#### Task description
Repeat exactly the lines below that lie between the line with "(** X9: for" and the line with "the analysis engine", counting both of those lines as part of the answer.
---
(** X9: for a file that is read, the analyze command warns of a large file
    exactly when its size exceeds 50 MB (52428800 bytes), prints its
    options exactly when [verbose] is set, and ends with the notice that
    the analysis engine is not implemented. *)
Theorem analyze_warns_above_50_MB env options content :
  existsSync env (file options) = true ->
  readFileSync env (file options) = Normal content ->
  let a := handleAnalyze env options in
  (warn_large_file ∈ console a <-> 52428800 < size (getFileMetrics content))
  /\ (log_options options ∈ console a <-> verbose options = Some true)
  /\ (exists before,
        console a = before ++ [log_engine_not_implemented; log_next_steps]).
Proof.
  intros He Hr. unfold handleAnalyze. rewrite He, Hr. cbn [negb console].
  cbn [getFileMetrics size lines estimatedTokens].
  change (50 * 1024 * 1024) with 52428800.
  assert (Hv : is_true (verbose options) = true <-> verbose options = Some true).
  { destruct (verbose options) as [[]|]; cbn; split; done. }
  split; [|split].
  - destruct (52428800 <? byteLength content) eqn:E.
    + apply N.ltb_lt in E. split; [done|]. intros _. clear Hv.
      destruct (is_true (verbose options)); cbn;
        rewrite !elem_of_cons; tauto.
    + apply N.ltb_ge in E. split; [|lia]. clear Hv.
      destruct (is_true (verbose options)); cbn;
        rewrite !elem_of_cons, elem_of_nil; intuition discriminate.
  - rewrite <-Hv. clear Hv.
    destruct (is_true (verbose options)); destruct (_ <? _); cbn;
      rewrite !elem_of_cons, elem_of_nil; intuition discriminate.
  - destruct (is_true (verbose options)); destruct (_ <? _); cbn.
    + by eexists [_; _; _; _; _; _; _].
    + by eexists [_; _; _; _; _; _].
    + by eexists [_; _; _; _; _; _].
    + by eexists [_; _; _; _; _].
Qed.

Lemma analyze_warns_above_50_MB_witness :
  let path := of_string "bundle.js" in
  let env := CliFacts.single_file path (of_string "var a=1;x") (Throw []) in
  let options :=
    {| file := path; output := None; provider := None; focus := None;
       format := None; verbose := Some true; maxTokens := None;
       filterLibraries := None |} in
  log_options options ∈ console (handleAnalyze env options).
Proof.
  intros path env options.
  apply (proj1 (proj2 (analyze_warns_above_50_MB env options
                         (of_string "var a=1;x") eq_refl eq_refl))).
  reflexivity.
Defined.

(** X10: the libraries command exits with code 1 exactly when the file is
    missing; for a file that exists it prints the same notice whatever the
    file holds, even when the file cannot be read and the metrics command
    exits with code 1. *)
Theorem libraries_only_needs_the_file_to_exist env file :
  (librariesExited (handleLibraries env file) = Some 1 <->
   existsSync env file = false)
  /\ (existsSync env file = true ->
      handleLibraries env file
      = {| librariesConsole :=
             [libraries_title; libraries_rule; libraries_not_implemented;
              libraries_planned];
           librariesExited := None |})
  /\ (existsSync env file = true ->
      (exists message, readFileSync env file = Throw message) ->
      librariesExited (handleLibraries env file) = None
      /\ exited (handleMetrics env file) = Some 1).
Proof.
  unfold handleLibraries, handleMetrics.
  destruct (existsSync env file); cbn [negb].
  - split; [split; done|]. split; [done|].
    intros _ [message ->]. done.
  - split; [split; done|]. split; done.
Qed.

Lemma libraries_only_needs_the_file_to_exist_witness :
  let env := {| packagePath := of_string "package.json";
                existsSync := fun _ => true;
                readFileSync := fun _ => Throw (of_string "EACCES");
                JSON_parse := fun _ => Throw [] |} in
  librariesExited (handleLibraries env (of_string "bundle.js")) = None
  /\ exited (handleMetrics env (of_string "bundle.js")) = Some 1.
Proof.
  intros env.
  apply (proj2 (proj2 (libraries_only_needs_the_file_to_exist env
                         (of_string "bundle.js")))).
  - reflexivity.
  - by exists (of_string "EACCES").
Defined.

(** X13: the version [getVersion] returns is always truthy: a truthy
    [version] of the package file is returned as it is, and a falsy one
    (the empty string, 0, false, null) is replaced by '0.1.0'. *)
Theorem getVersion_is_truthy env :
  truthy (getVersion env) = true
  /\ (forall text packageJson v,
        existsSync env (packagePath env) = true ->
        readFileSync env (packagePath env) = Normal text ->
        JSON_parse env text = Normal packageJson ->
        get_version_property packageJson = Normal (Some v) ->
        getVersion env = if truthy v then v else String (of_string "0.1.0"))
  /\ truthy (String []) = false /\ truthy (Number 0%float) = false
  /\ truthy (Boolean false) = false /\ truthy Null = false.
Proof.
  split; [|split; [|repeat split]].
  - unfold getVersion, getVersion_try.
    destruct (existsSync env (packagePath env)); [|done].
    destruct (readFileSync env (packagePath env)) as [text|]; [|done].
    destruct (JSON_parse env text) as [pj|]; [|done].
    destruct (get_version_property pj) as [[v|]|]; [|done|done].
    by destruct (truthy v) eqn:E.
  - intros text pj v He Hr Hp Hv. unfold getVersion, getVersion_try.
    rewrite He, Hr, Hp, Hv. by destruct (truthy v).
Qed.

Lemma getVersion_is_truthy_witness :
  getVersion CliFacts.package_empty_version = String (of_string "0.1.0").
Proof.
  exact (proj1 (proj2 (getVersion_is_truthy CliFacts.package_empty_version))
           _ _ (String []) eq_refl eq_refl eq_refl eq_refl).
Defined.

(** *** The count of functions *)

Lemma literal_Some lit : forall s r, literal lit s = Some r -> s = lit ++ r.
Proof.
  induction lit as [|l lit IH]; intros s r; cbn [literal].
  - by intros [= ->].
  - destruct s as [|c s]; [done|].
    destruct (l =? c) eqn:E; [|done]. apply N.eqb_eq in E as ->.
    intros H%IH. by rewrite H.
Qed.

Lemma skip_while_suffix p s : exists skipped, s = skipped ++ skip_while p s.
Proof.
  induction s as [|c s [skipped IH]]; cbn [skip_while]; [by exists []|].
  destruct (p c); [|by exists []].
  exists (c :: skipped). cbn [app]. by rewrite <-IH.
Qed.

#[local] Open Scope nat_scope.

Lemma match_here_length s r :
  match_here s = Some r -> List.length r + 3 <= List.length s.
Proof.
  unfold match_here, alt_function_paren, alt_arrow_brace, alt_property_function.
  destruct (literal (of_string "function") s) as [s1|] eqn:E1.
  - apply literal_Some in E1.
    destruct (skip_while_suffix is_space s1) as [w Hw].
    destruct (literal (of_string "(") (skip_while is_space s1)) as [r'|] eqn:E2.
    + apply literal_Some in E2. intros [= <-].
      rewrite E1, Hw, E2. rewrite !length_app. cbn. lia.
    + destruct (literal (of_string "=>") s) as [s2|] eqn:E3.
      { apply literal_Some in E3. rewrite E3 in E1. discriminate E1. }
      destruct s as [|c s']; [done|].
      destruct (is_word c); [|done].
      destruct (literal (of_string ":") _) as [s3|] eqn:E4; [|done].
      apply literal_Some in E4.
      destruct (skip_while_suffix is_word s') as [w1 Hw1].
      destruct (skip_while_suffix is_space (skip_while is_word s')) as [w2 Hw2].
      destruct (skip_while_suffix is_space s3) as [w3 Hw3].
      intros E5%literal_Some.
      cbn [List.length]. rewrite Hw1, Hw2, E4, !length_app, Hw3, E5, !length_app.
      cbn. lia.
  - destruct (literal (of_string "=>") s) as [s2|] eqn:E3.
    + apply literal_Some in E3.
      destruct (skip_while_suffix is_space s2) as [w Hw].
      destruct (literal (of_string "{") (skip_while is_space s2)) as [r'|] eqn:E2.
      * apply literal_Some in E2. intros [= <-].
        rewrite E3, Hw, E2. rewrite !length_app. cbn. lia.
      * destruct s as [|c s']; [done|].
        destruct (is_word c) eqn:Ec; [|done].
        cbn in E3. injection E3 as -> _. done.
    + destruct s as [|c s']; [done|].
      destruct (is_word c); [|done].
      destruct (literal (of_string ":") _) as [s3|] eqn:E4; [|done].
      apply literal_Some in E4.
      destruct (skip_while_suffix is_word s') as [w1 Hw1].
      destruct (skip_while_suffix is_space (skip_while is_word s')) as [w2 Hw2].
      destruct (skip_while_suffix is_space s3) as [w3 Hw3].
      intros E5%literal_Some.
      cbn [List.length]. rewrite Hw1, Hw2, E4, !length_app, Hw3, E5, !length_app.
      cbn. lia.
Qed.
---
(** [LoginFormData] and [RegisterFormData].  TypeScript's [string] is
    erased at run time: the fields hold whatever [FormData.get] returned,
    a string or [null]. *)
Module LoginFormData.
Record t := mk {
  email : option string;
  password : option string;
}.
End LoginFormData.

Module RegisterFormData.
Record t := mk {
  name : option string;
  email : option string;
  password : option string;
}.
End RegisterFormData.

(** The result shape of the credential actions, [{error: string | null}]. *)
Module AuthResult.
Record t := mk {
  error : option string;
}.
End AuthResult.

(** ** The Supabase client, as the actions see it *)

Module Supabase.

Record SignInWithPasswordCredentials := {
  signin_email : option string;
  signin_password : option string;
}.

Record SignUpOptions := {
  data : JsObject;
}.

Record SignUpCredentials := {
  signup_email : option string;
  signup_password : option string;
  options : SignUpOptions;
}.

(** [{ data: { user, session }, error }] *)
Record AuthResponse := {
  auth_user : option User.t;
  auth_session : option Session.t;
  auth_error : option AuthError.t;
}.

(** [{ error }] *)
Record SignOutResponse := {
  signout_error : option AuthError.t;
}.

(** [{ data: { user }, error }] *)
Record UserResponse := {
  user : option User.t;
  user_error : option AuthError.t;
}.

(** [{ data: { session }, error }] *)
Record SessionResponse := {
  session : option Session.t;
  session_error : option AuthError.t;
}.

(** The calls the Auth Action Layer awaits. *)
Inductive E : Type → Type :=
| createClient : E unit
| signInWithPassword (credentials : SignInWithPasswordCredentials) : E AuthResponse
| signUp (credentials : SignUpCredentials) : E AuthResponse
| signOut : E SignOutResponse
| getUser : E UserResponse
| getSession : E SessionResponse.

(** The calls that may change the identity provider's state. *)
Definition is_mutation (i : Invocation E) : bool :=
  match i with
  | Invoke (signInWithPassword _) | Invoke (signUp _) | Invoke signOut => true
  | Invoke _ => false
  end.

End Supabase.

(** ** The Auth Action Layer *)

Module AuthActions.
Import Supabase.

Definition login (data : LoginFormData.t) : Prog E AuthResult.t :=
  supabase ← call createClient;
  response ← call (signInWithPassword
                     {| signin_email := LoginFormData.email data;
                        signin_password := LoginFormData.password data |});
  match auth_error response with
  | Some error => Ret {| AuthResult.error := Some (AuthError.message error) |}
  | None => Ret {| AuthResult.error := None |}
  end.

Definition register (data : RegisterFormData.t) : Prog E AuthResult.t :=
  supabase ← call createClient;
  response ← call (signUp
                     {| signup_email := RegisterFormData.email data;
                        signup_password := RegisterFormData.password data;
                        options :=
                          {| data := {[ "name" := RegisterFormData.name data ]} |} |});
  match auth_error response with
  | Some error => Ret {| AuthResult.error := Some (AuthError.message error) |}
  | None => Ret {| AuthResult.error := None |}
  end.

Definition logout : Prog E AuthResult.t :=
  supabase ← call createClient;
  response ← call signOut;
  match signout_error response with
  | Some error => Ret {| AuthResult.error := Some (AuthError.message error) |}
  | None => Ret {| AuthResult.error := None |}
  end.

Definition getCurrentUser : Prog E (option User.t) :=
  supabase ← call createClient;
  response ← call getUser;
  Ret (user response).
---
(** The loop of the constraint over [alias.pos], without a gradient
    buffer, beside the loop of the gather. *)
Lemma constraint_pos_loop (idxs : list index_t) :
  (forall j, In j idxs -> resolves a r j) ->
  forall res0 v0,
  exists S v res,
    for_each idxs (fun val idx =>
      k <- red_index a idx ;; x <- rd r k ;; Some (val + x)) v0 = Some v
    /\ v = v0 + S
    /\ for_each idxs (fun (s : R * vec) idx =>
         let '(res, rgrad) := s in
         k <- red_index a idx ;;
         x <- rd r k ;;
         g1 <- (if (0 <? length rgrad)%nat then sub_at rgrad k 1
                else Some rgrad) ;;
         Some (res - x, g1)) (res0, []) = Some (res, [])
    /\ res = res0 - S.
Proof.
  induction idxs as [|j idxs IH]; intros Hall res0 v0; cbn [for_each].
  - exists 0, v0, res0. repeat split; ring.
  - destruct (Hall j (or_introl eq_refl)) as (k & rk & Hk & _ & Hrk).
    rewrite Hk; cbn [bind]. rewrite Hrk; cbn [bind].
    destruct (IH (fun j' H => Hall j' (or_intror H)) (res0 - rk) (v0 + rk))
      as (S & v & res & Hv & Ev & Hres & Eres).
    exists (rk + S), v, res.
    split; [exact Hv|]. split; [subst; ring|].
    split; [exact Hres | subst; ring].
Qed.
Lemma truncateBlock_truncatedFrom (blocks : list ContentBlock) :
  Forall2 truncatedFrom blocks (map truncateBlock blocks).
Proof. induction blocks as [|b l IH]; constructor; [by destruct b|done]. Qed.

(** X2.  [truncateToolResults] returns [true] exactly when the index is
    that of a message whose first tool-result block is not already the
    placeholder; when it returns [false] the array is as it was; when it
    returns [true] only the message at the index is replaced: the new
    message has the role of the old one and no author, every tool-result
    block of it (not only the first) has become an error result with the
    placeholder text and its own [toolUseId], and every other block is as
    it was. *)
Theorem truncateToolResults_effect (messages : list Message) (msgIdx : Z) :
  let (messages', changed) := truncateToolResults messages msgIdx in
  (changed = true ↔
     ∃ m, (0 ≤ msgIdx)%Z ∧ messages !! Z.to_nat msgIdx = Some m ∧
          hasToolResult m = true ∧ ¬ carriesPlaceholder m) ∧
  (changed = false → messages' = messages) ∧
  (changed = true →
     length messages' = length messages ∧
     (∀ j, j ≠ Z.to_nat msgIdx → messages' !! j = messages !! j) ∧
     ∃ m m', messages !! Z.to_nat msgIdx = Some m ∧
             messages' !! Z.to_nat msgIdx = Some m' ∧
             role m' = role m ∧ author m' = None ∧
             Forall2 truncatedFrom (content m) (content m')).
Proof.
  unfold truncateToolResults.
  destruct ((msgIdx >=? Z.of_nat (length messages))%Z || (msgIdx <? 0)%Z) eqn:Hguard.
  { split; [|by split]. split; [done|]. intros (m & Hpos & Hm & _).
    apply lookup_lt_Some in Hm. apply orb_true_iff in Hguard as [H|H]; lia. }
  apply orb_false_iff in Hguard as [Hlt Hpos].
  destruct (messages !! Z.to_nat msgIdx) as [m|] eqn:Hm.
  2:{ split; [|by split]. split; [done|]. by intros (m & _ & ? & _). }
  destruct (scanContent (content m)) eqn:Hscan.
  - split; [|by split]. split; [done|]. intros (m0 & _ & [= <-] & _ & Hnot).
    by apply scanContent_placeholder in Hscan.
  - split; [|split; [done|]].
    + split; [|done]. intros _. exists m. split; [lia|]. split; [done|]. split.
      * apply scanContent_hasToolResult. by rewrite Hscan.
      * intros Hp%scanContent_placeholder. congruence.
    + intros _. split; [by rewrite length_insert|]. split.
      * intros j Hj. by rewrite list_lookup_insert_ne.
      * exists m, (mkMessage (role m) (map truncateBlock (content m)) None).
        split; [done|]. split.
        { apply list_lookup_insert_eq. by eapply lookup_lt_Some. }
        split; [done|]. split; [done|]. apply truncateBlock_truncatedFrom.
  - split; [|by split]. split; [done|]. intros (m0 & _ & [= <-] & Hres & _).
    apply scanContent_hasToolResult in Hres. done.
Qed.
---
#### Answer space
(** X9: for a file that is read, the analyze command warns of a large file
    exactly when its size exceeds 50 MB (52428800 bytes), prints its
    options exactly when [verbose] is set, and ends with the notice that
    the analysis engine is not implemented. *)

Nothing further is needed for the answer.